■ Task statement: List all lines of the data that include the string "Stdlib".

*** Begin section ***

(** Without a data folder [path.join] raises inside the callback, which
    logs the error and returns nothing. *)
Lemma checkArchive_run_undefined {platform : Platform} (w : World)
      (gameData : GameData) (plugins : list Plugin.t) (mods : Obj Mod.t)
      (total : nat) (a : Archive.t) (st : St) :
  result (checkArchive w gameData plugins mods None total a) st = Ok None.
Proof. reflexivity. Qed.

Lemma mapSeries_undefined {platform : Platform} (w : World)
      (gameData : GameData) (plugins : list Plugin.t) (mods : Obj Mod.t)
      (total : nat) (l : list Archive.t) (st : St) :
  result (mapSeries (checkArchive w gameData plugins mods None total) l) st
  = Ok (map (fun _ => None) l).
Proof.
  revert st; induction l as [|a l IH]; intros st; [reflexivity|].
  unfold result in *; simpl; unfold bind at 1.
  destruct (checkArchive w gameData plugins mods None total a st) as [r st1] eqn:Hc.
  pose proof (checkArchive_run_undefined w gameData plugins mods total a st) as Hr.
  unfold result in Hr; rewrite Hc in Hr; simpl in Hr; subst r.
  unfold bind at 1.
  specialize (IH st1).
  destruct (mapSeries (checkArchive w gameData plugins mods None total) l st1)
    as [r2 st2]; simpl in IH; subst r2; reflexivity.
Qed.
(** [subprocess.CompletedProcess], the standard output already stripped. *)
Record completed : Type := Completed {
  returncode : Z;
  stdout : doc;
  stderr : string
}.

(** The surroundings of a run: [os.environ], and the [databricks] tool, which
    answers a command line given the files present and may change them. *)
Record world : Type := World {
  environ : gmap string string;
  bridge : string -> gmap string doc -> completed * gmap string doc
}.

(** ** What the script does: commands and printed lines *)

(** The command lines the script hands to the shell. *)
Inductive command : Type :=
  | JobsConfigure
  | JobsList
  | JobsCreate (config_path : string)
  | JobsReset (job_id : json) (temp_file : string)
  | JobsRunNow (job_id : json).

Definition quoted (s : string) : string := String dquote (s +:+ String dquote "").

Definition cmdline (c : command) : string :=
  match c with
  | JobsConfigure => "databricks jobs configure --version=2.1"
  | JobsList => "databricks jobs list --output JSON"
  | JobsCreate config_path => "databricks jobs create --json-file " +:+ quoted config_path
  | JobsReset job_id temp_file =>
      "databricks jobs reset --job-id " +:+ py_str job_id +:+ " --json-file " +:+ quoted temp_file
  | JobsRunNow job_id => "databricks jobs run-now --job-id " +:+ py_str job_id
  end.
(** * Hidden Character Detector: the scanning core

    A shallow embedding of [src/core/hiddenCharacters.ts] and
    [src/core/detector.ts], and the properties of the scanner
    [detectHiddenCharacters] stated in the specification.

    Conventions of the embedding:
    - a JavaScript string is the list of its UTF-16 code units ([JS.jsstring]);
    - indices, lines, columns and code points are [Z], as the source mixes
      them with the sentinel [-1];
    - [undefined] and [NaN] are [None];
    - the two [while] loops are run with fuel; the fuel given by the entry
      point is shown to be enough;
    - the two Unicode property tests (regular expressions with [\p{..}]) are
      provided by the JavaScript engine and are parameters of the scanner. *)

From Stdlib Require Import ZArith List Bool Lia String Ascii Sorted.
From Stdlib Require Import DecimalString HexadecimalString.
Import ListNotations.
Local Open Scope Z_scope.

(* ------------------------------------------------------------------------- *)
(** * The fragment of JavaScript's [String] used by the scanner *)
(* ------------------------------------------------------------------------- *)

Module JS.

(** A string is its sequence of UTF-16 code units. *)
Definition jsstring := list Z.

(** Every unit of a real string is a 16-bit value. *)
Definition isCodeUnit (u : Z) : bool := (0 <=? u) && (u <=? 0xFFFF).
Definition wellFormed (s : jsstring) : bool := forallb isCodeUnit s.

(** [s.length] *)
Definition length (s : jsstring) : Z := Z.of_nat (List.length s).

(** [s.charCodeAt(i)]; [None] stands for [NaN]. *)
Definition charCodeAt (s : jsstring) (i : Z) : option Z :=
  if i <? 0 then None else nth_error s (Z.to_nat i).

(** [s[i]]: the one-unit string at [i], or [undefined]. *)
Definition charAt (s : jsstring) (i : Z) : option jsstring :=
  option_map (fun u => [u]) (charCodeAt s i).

*** End section ***

■ Written reply:
From Stdlib Require Import ZArith List Bool Lia String Ascii Sorted.
From Stdlib Require Import DecimalString HexadecimalString.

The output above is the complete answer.